For studies in which all cases are rated by the same group of observers, Light proposed calculating a kappa statistic for each pair of observers and using the arithmetic mean of the kappa coefficients. 32 A similar approach was described by Davies and Fleiss. 33
In addition to the kappa statistics, Krippendorf proposed an alternative reliability measure, Krippendorff’s alpha.34 This alpha is less well-known but more flexible and can be used for all data types. Besides, it allows missing data, which makes it suitable for incomplete designs. It embraces a large number of reliability coefficients. It calculates disagreements instead of correcting the percentage of agreement, resulting in fewer limitations. Alpha is presented as a scale from 0.000, indicating the absence of reliability to 1.000 (perfect reliability). 35
Numerical data
ICC is a commonly used measure to assess the reliability of numerical data and is obtained from the analysis of variance models for quantitative measurements (ANOVA). 29 ICC is a measure of agreement between observers, adjusted for agreement due to chance alone, taking into account the measure of disagreement. Potential ICC values ranging from -1 to 1 (perfect agreement), with negative values indicating systematic disagreement and 0 only random agreement. It can be used for two or more observers and is suitable for different study designs.

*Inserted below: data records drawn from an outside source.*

(** A ring without blocks can be forgotten. *)
Lemma accounts_forget r m b R :
  (forall h, ~ indexed m r h) -> accounts m b R ->
  accounts (strip (fun k => bool_decide (key_ring k = Some r \/ k = KPresence r)) m) b R.
Proof.
  intros Hno [[Hs He Hr] Hu Hh]. set (m' := strip _ m).
  assert (forall r' mh c, r' <> r -> m' (KBlockRoot r' mh c) = m (KBlockRoot r' mh c)) as Hother.
  { intros r' mh c Hne. unfold m', strip. rewrite bool_decide_eq_false_2; [done|]. cbn. naive_solver. }
  assert (forall mh c, m' (KBlockRoot r mh c) = None) as Hgone.
  { intros mh c. unfold m', strip. by rewrite bool_decide_eq_true_2 by (cbn; auto). }
  assert (forall mh c, m (KBlockRoot r mh c) = None) as Hold.
  { intros mh c. apply eq_None_not_Some. intros Hc. destruct (He r mh c Hc) as (_ & h & d & Hmh & _).
    apply (Hno h). by exists mh, c. }
  assert (forall r' mh c, m' (KBlockRoot r' mh c) = m (KBlockRoot r' mh c)) as Hbr.
  { intros r' mh c. destruct (decide (r' = r)) as [->|Hne]; [by rewrite Hgone, Hold|by apply Hother]. }
  split; [split|..]; [done|..|done].
  - intros r' mh c. rewrite Hbr. intros Hc. destruct (He r' mh c Hc) as [Hp Hb]. split; [|done].
    assert (r' <> r) as Hne by (intros ->; rewrite Hold in Hc; by destruct Hc).
    unfold m', strip. rewrite bool_decide_eq_false_2; [done|]. cbn. naive_solver.
  - intros r'. destruct (Hr r') as (B & HB & Ht). exists B. split.
    + intros h d. rewrite (HB h d). unfold indexed. by setoid_rewrite Hbr.
    + unfold counters in *. destruct (R !! seg_str r'); [done|]. cbn [default from_option] in *.
      destruct (decide (r' = r)) as [->|Hne].
      * assert (B = ∅) as ->.
        { apply map_empty. intros h. apply eq_None_not_Some. intros [d [_ Hi]%HB]. by apply (Hno h). }
        unfold loaded, m', strip. by rewrite !(bool_decide_eq_true_2 (_ \/ _)) by (cbn; auto).
      * replace (loaded m' r') with (loaded m r'); [done|]. unfold loaded, m', strip.
        by rewrite !(bool_decide_eq_false_2 (_ \/ _)) by (cbn; naive_solver).
  - intros r' c. destruct (Hu r' c) as (U & HU & Ht). exists U. split.
    + intros h d. rewrite (HU h d). by setoid_rewrite Hbr.
    + unfold usage_of in *. destruct (decide (r' = r)) as [->|Hne].
      * assert (U = ∅) as ->.
        { apply map_empty. intros h. apply eq_None_not_Some. intros [d (_ & mh & _ & Hc)%HU]. rewrite Hold in Hc. by destruct Hc. }
        unfold m', strip. by rewrite bool_decide_eq_true_2 by (cbn; auto).
      * unfold m', strip. rewrite bool_decide_eq_false_2; [done|]. cbn. naive_solver.
Qed.

(** ** Runs *)

(** The metadata of a store. *)
Definition meta_of (s : NBS) : meta := fun k => ds_view s.(nbs_ds) !! render k.

(** The conditions under which the callers run the operations: names of rings and roots are
    path segments, data put under an identifier is the data of that identifier and not
    empty when it is indexed, only stored blocks are indexed by [AddBlockRootIndex], blocks are
    deleted and rings forgotten when no ring, or not the ring, has them. *)
Definition proper (o : op) (s : NBS) : Prop :=
  match o with
  | OpPut key data => Hash key <> [] /\ small (put_block (Hash key) data (blocks s))
  | OpDelete key => forall r, ~ indexed (meta_of s) r (Hash key)
  | OpPutWithRoot _ ring key data root _ =>
      seg_ok ring = true /\ Hash key <> [] /\ data <> [] /\ (forall c, root = Some c -> seg_ok c = true) /\
      (forall d, blocks s !! Hash key = Some d -> d = data) /\ small (put_block (Hash key) data (blocks s))
  | OpAddRoots ring entries => seg_ok ring = true /\ Forall (fun e => seg_ok e.(re_CID) = true) entries
  | OpRemoveRoot ring c => seg_ok ring = true /\ seg_ok c = true
  | OpAddBlockRootIndex ring key root =>
      seg_ok ring = true /\ Hash key <> [] /\ seg_ok root = true /\ exists d, blocks s !! Hash key = Some d /\ d <> []
  | OpDropBlock ring key => seg_ok ring = true /\ Hash key <> []
  | OpPrune _ ring | OpSetQuota ring _ | OpUsedBytes ring => seg_ok ring = true
  | OpMarkRing ring => ring = "" \/ seg_ok ring = true
  | OpForgetRing ring => seg_ok ring = true /\ forall r h, seg_str r = ring -> ~ indexed (meta_of s) r h
  | OpGC _ => True
  end.

(** States reachable by proper operations, whether they succeed or fail. *)
Inductive proper_run : NBS -> NBS -> Prop :=
  | proper_refl s : proper_run s s
  | proper_step s s' o : proper_run s s' -> proper o s' -> proper_run s (run_op o s').1.

Lemma indexed_meta m b R s r h : rep m b R s -> indexed (meta_of s) r h <-> indexed m r h.
Proof. intros Hs. unfold indexed, meta_of. by setoid_rewrite (rep_meta _ _ _ _ Hs). Qed.

Lemma with_key (P : Prop) (h : bytes) : h <> [] -> (forall mh, seg_str mh = hex_encode h -> P) -> P.
Proof. intros Hh HP. by apply (HP (mkSeg _ (hex_seg_ok h Hh))). Qed.

Lemma accounts_usage m m' b R R' s :
  rep m' b R' s -> (balanced m b R -> balanced m' b R') -> exact_usage m' b -> accounts m b R -> accounted s.
Proof. intros Hs Hb Hu [H1 _ H3]. eapply accounted_intro; [exact Hs|]. split; auto. Qed.

Section Each.
Context (m : meta) (b : gmap bytes bytes) (R : gmap string ringCounters) (Ha : accounts m b R).

Lemma RemoveRoot_accounted r c : succeeds (rep m b R) (RemoveRootStr (seg_str r) (seg_str c)) (fun _ => accounted).
Proof.
  eapply succeeds_weaken; [apply rep_RemoveRoot|done|]. intros ? s (R' & Hs & Hb).
  eapply accounts_usage; [exact Hs|done| |done].
  apply (exact_usage_strip _ (fun o => bool_decide (o = Some (r, c)))); [done|apply Ha].
Qed.

Lemma Prune_accounted now r : succeeds (rep m b R) (PruneExpiredRoots now (seg_str r)) (fun _ => accounted).
Proof.
  eapply succeeds_weaken; [apply rep_Prune|done|]. intros ? s (R' & Hs & Hb).
  eapply accounts_usage; [exact Hs|done| |done].
  apply (exact_usage_strip _ (fun o => match o with
    | Some (r', c) => bool_decide (r' = r) && expired_at now (m (KRoot r' c)) | None => false end)); [done|apply Ha].
Qed.

Lemma Drop_accounted r key mh :
  seg_str mh = HashHex key -> succeeds (rep m b R) (DropBlock (seg_str r) key) (fun _ => accounted).
Proof.
  intros Hmh. eapply succeeds_weaken; [by apply rep_DropBlock|done|]. intros ? s (R' & Hs & _ & Hb).
  eapply accounts_usage; [exact Hs|done| |done]. destruct Ha as [Hbal Hus _].
  destruct (b !! Hash key) as [d|] eqn:Hd; cbn [fmap option_fmap option_map default from_option].
  - eapply exact_usage_drop; [exact Hmh|exact Hd|apply Hbal|done].
  - eapply exact_usage_ext; [|exact Hus]. intros k _. rewrite drop_block_absent; [done|]. intros c.
    apply eq_None_not_Some. intros Hc. destruct (bal_entry _ _ _ Hbal _ mh c Hc) as (_ & h & d & Hh & Hd' & _).
    rewrite Hmh in Hh. apply hex_encode_inj in Hh. congruence.
Qed.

There are several variants of the ICC. Depending on the type of data and study purpose, the correct type of ICC has to be chosen. The one-way ICC is required if a random observer is selected for every case. Two-way is chosen if there is a sample of observers for the different cases. Then, it has to be decided whether the study aims to generalize the results of the observers in the study to a larger population. In other words, are the observers a random sample of a larger population (random or mixed method), or are you only interested in these specific observers (fixed method). For online interobserver studies, generally, the two-way mixed method is appropriate. Furthermore, the ICC can be based on absolute values or based on consistency. When the average score of many ratings is used, an average measure ICC should be calculated. 35,36
Interpretation of reliability coefficients
Although some arbitrary classifications exist, there is no standard for interpreting reliability coefficients. 36 Landis and Koch proposed a commonly used classification for kappa values: 0.01 to 0.20 indicating slight agreement; 0.21 to 0.40, fair agreement; 0.41 to 0.60, moderate agreement; 0.61 to 0.80, substantial agreement; and 0.81 or more, almost perfect agreement. 29 However, Krippendorff suggested a more conservative classification: no conclusions can be made for values less than 0.67, conclusions can tentatively be made for values between 0.67 and 0.80, and definite conclusions can be made for values above 0.80. 34
Discussion
Treatment variation and differences in prognosis are unwanted in medical practice.
Classification systems help indicate a potential prognosis and guide optimal treatment decision-making. Classification systems need to be reliable and valid, but measurement of validity can be variable and is prone to observer bias. Thus, there is a growing number of papers about online studies on the reliability of classification systems. This ‘handbook’ paper is a systematic overview of the methodological framework for online reliability studies. It can be helpful for researchers who want to conduct a reliability study.
The strengths of interobserver studies include a large number of observers, which allows randomization and subgroup analysis to increase the generalizability of the results. 22 A large number of experienced and internationally distributed observers, and many cases improving both statistical power and external validity. 37
Most studies are limited to the interobserver agreement only because it is less relevant to clinical practice, as surgeons mostly agree with themselves and not so much with each other. In addition, it is less time efficient if an observer has to complete the survey several times.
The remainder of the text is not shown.